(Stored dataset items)
------------

(* ===== verification/MkfsThms.v ===== *)
(** * The image mkfs makes

    [iappend] and [ialloc] on consistent images, and [mkfs_correct]: the image is a
    consistent file system that holds the given files. *)

From stdpp Require Import base numbers gmap sets list strings.
From S2P Require Import Prelude CString Spinlock Sleeplock Bio BioRing BioSpec.
From S2P Require Import Log LogSpec Syscall Fs FsBlock FsAlloc FsFile FsInode FsDinode FsRW FsTrunc FsIcache FsDir SysFile FsNames FsCheck FsCache FsOps FsTree.
From S2P Require Import Mkfs MkfsSpec.
Import Mkfs.
Open Scope Z_scope.

(** ** A file that grew *)

(** After its blocks were written, the inode is. *)
Lemma grown_touched k k1 num l1 src : geom sb k -> geom sb k1 -> meta_used sb (k_data k) -> is_inum sb num ->
  let di0 := dinode_of sb (k_data k) num in let off := d_size di0 in let l := d_addrs di0 in
  dinode_ok di0 -> file_ok sb (k_data k) l -> whole (k_data k) l off -> off + Z.of_nat (length src) <= MAXFILE * BSIZE ->
  turned sb (k_data k) l (k_data k1) l1 (over off src (fbyte (k_data k) l)) -> covered (k_data k1) l1 off (Z.of_nat (length src)) ->
  let di := set_d_size (off + Z.of_nat (length src)) (set_d_addrs l1 di0) in
  touched sb (k_data k) (k_data (k_iupd sb num di k1)) num off src /\ dinode_of sb (k_data (k_iupd sb num di k1)) num = di.
Proof.
  intros G G1 Hme Hn di0 off l Hok FF W Hmax HT Hc di. pose proof (tu_ok _ _ _ _ _ _ HT) as FF1. set (k2 := k_iupd sb num di k1).
  assert (MAXFILE * BSIZE = 71680) as Emax by done. assert (0 <= off) as Hoff by apply Hok.
  assert (dinode_ok di) as Hok' by (destruct Hok; constructor; try done; [change (0 <= off + Z.of_nat (length src) < 4294967296); lia|apply FF1|by apply (file_addrs_range sb k1)]).
  pose proof (iupd_file sb num di k1 l1 G1 Hn FF1) as Hblk.
  assert (forall j, is_inum sb j -> dinode_of sb (k_data k2) j = if decide (j = num) then di else dinode_of sb (k_data k) j) as Hdi.
  { intros j Hj. unfold k2. rewrite dinode_iupd by done. destruct (decide _); [done|]. by eapply turned_dinode. }
  assert (dinode_of sb (k_data k2) num = di) as Enum by (rewrite Hdi by done; by rewrite decide_True).
  split; [|done]. constructor; rewrite ?Enum; change (d_addrs di) with l1; fold di0 off l.
  - intros j Hj Hne. rewrite Hdi by done. by rewrite decide_False.
  - exists l1. rewrite Z.max_r by lia. done.
  - done.
  - by apply iupd_file_ok.
  - destruct (whole_covered sb _ _ _ _ off (Z.of_nat (length src)) _ _ FF W ltac:(lia) ltac:(lia) ltac:(lia) HT Hc) as [Hs Hw].
    rewrite Z.max_r in Hs, Hw by lia. split; [done|]. intros bn H0 Hb. rewrite (other_addr (k_data k1) (k_data k2) l1 Hblk). by apply Hw.
  - intros o Hoo. rewrite (other_byte (k_data k1) (k_data k2) l1 Hblk o Hoo). exact (tu_bytes _ _ _ _ _ _ HT o Hoo).
  - intros a Ha. apply (tu_own _ _ _ _ _ _ HT). by apply (other_owned (k_data k1) (k_data k2) l1 Hblk).
  - intros a Ha. apply (other_owned (k_data k1) (k_data k2) l1 Hblk). by apply (tu_keep _ _ _ _ _ _ HT).
  - intros a Ha Hu. unfold k2. rewrite used_iupd by done. by apply (tu_used _ _ _ _ _ _ HT).
  - intros a Ha Hu. unfold k2 in Hu. rewrite used_iupd in Hu by done. apply (tu_new _ _ _ _ _ _ HT) in Hu as [?|?]; [by left| |done].
    right. by apply (other_owned (k_data k1) (k_data k2) l1 Hblk).
  - intros n Hln Hno. destruct (live_not_bm sb k G n Hln) as [Hr Hbm]. destruct (geom_iblock sb k1 _ G1 Hn) as (? & ? & ? & ? & ?).
    destruct Hln as [Hd Hu]. unfold k2. rewrite blk_iupd by (done || lia). by apply (tu_frame _ _ _ _ _ _ HT).
Qed.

------------

Work item:
From the data above, output exactly the lines between the one containing "Open Scope Z_scope." and the one containing "Lemma grown_touched k", counting both of them.

Task output:
Open Scope Z_scope.

(** ** A file that grew *)

(** After its blocks were written, the inode is. *)
Lemma grown_touched k k1 num l1 src : geom sb k -> geom sb k1 -> meta_used sb (k_data k) -> is_inum sb num ->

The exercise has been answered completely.